> _Exercise prompt_
Beneath this task are records; print exactly the stretch of them from the line with "split; [|done]. intros [_ ->]. done." through the line with "destruct (rstrip s) as [|c2 r] eqn:Hr.", both ends included.

> _Dataset entries_
===
(** X11: a query that normalizes to fewer than two tokens gets
    the empty sequence from [fuzzy_top_matches], whatever the index, and no
    match from [fuzzy_match] unless its normalized form is a key of the
    canonical map, in which case the exact-match short circuit answers. *)
Theorem single_token_rejection (idx : Index) (name : str) (top_k : Z)
    (min_score : Q) :
  length (tokenize_name (normalize_name name)) < 2 →
  fuzzy_top_matches name idx top_k min_score = Ok []
  ∧ (mp idx !! normalize_name name = None →
     fuzzy_match name idx min_score = Ok None)
  ∧ (normalize_name name = [] → fuzzy_match name idx min_score = Ok None)
  ∧ (∀ e, normalize_name name ≠ [] → mp idx !! normalize_name name = Some e →
          fuzzy_match name idx min_score
          = Ok (Some (normalize_name name, 100%Q, e))).
Proof.
  intros Hlen. split; [|split; [|split]].
  - apply fuzzy_top_matches_too_short. by right.
  - intros Hmp. by apply fuzzy_match_short.
  - apply fuzzy_match_empty.
  - intros e Hq Hmp. by apply fuzzy_match_exact.
Qed.

(** X12: every match [fuzzy_top_matches] returns, and every match
    [fuzzy_match] returns otherwise than through the exact-match short
    circuit, is the match of an indexed item that shares at least two tokens
    with the query; in a built index the tokens of the returned canonical
    name themselves share at least two tokens with the query. *)
Theorem returned_matches_pass_gate (idx : Index) (name : str) (top_k : Z)
    (min_score : Q) :
  (∀ l m, fuzzy_top_matches name idx top_k min_score = Ok l → m ∈ l →
     ∃ it, it ∈ items idx ∧ m = match_of name it
           ∧ 2 ≤ size (query_set name ∩ token_set it)
           ∧ (index_inv idx →
              2 ≤ size (query_set name ∩ list_to_set (tokenize_name m.1.1))))
  ∧ (∀ m, fuzzy_match name idx min_score = Ok (Some m) →
       mp idx !! normalize_name name = None →
     ∃ it, it ∈ items idx ∧ m = match_of name it
           ∧ 2 ≤ size (query_set name ∩ token_set it)
           ∧ (index_inv idx →
              2 ≤ size (query_set name ∩ list_to_set (tokenize_name m.1.1)))).
Proof.
  assert (∀ it, it ∈ survivors name idx →
    it ∈ items idx ∧ 2 ≤ size (query_set name ∩ token_set it)
    ∧ (index_inv idx →
       2 ≤ size (query_set name
                 ∩ list_to_set (tokenize_name (match_of name it).1.1))))
    as Hsurv.
  { intros it [Hit Hg]%survivors_items. split; [exact Hit|]. split; [exact Hg|].
    intros Hinv. apply (inv_items _ Hinv) in Hit as (_ & _ & Htok & _ & Hset & _).
    unfold match_of. cbn [fst snd]. rewrite <- Htok, <- Hset. exact Hg. }
  split.
  - intros l m Hres Hm.
    destruct (decide (too_short name)) as [Hs|Hs].
    { rewrite fuzzy_top_matches_too_short in Hres by done.
      injection Hres as <-. by apply elem_of_nil in Hm. }
    destruct (decide (ids_in_range idx
      (_candidate_ids_for_query (query_tokens name) idx 5000))) as [Hr|Hr].
    2: { by rewrite fuzzy_top_matches_error in Hres. }
    rewrite fuzzy_top_matches_ok in Hres by done. injection Hres as <-.
    apply elem_of_take_inv in Hm.
    apply ranked_elem in Hm as (it & Hit & _ & ->).
    exists it. destruct (Hsurv it Hit) as (Hi & Hg & Hb).
    split; [exact Hi|]. split; [reflexivity|]. split; [exact Hg | exact Hb].
  - intros m Hres Hmp.
    destruct (decide (query name = [])) as [Hq|Hq].
    { by rewrite fuzzy_match_empty in Hres. }
    destruct (decide (length (query_tokens name) < 2)) as [Hlen|Hlen].
    { by rewrite fuzzy_match_short in Hres. }
    destruct (decide (ids_in_range idx
      (_candidate_ids_for_query (query_tokens name) idx 5000))) as [Hr|Hr].
    2: { by rewrite fuzzy_match_error in Hres. }
    rewrite fuzzy_match_select in Hres by done. injection Hres as Hres.
    unfold select in Hres.
    destruct (best_of name idx) as [[[s n] e]|] eqn:Hbest; [|done].
    destruct (Qleb min_score s); [|done]. injection Hres as <-.
    unfold best_of in Hbest.
    destruct (foldl_pick_Some _ _ _ _ _ _ Hbest)
      as [[Hnone|(it & Hit & Hs & Hn & He)] _]; [discriminate Hnone|].
    subst s n e.
    exists it. destruct (Hsurv it Hit) as (Hi & Hg & Hb).
    split; [exact Hi|]. split; [reflexivity|]. split; [exact Hg | exact Hb].
Qed.

(** X13: for a fixed query, index and [top_k], raising the threshold never
    makes the sequence returned by [fuzzy_top_matches] longer (and the lookup
    fails for one threshold exactly when it fails for the other). *)
Theorem threshold_monotone (idx : Index) (name : str) (top_k : Z)
    (min_score1 min_score2 : Q) :
  (min_score1 <= min_score2)%Q →
  match fuzzy_top_matches name idx top_k min_score1,
        fuzzy_top_matches name idx top_k min_score2 with
  | Ok l1, Ok l2 => length l2 ≤ length l1
  | IndexError, IndexError => True
  | _, _ => False
  end.
Proof.
  intros Hle.
  destruct (decide (too_short name)) as [Hs|Hs].
  { by rewrite !fuzzy_top_matches_too_short by done. }
  destruct (decide (ids_in_range idx
    (_candidate_ids_for_query (query_tokens name) idx 5000))) as [Hr|Hr].
  - rewrite !fuzzy_top_matches_ok by done. rewrite !length_take.
    pose proof (ranked_length_mono name idx _ _ Hle). lia.
  - by rewrite !fuzzy_top_matches_error by done.
Qed.

End Gatekeeping.

Section Numbers.
Context `{Platform}.


Lemma round_half_even_ge (y : Q) (k : Z) :
  (inject_Z k <= y)%Q → (k ≤ round_half_even y)%Z.
Proof.
  intros Hy. unfold round_half_even.
  assert (k ≤ Qfloor y)%Z as Hf.
  { rewrite <- (Qfloor_Z k). by apply Qfloor_resp_le. }
  destruct (_ ?= _)%Q; [destruct (Z.even _)|..]; lia.
Qed.


Lemma round1_ge (x : Q) (k : Z) : (inject_Z k <= x)%Q → (inject_Z k <= round1 x)%Q.
Proof.
  intros Hx. unfold round1.
  assert (k * 10 ≤ round_half_even (x * 10))%Z as Hr.
  { apply round_half_even_ge. rewrite inject_Z_mult. change (inject_Z 10) with (10#1)%Q. lra. }
  unfold Qle. simpl. lia.
Qed.



End Numbers.

Section Text.

Lemma plain_space_SPACE : plain_space SPACE.
Proof. by intros _. Qed.

Lemma plain_space_other c : is_space c = false → plain_space c.
Proof. intros Hc Hs. congruence. Qed.

Lemma not_space_not_SPACE c : is_space c = false → c ≠ SPACE.
Proof. intros Hc ->. by vm_compute in Hc. Qed.

Lemma sub_space_runs_plain b s : Forall plain_space (sub_space_runs b s).
Proof.
  revert b. induction s as [|c s IH]; intros b; simpl; [constructor|].
  destruct (is_space c) eqn:Hc.
  - destruct b; [apply IH|]. constructor; [apply plain_space_SPACE | apply IH].
  - constructor; [by apply plain_space_other | apply IH].
Qed.

Lemma sub_space_runs_no_head_space s : head (sub_space_runs true s) ≠ Some SPACE.
Proof.
  induction s as [|c s IH]; simpl; [done|].
  destruct (is_space c) eqn:Hc; [done|]. simpl.
  intros [= ->]. by vm_compute in Hc.
Qed.

Lemma sub_space_runs_single b s : single_spaced (sub_space_runs b s).
Proof.
  revert b. induction s as [|c s IH]; intros b; [done|].
  cbn [sub_space_runs].
  destruct (is_space c) eqn:Hc.
  - destruct b; [apply IH|].
    pose proof (sub_space_runs_no_head_space s) as Hhd.
    specialize (IH true).
    destruct (sub_space_runs true s) as [|c2 r]; [done|].
    split; [|done]. intros [_ ->]. done.
  - specialize (IH false).
    destruct (sub_space_runs false s) as [|c2 r]; [done|].
    split; [|done]. intros [-> _]. by vm_compute in Hc.
Qed.

Lemma sub_space_runs_tidy b s :
  Forall plain_space s → single_spaced s →
  (b = true → head s ≠ Some SPACE) →
  sub_space_runs b s = s.
Proof.
  intros Hs. revert b.
  induction Hs as [|c s Hc Hs IH]; intros b Hsingle Hhd; [done|].
  cbn [sub_space_runs].
  assert (single_spaced s) as Hs' by (by eapply single_spaced_tail).
  destruct (is_space c) eqn:Hsp.
  - apply Hc in Hsp as ->.
    destruct b; [by destruct Hhd|].
    f_equal. apply IH; [done|]. intros _.
    destruct s as [|c2 r]; [done|]. simpl.
    intros [= ->]. by destruct Hsingle as [[] _].
  - f_equal. by apply IH.
Qed.

Lemma lstrip_no_head_space s c : head (lstrip s) = Some c → is_space c = false.
Proof.
  induction s as [|c' s IH]; simpl; [done|].
  destruct (is_space c') eqn:Hc; [done|]. simpl. by intros [= <-].
Qed.

Lemma rstrip_no_last_space s c : last (rstrip s) = Some c → is_space c = false.
Proof.
  induction s as [|c' s IH]; simpl; [done|].
  destruct (rstrip s) as [|c2 r] eqn:Hr.
  - destruct (is_space c') eqn:Hc; [done|]. simpl. by intros [= <-].
  - by rewrite last_cons_cons.
Qed.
===
> _Answer for the task_
    split; [|done]. intros [_ ->]. done.
  - specialize (IH false).
    destruct (sub_space_runs false s) as [|c2 r]; [done|].
    split; [|done]. intros [-> _]. by vm_compute in Hc.
Qed.

Lemma sub_space_runs_tidy b s :
  Forall plain_space s → single_spaced s →
  (b = true → head s ≠ Some SPACE) →
  sub_space_runs b s = s.
Proof.
  intros Hs. revert b.
  induction Hs as [|c s Hc Hs IH]; intros b Hsingle Hhd; [done|].
  cbn [sub_space_runs].
  assert (single_spaced s) as Hs' by (by eapply single_spaced_tail).
  destruct (is_space c) eqn:Hsp.
  - apply Hc in Hsp as ->.
    destruct b; [by destruct Hhd|].
    f_equal. apply IH; [done|]. intros _.
    destruct s as [|c2 r]; [done|]. simpl.
    intros [= ->]. by destruct Hsingle as [[] _].
  - f_equal. by apply IH.
Qed.

Lemma lstrip_no_head_space s c : head (lstrip s) = Some c → is_space c = false.
Proof.
  induction s as [|c' s IH]; simpl; [done|].
  destruct (is_space c') eqn:Hc; [done|]. simpl. by intros [= <-].
Qed.

Lemma rstrip_no_last_space s c : last (rstrip s) = Some c → is_space c = false.
Proof.
  induction s as [|c' s IH]; simpl; [done|].
  destruct (rstrip s) as [|c2 r] eqn:Hr.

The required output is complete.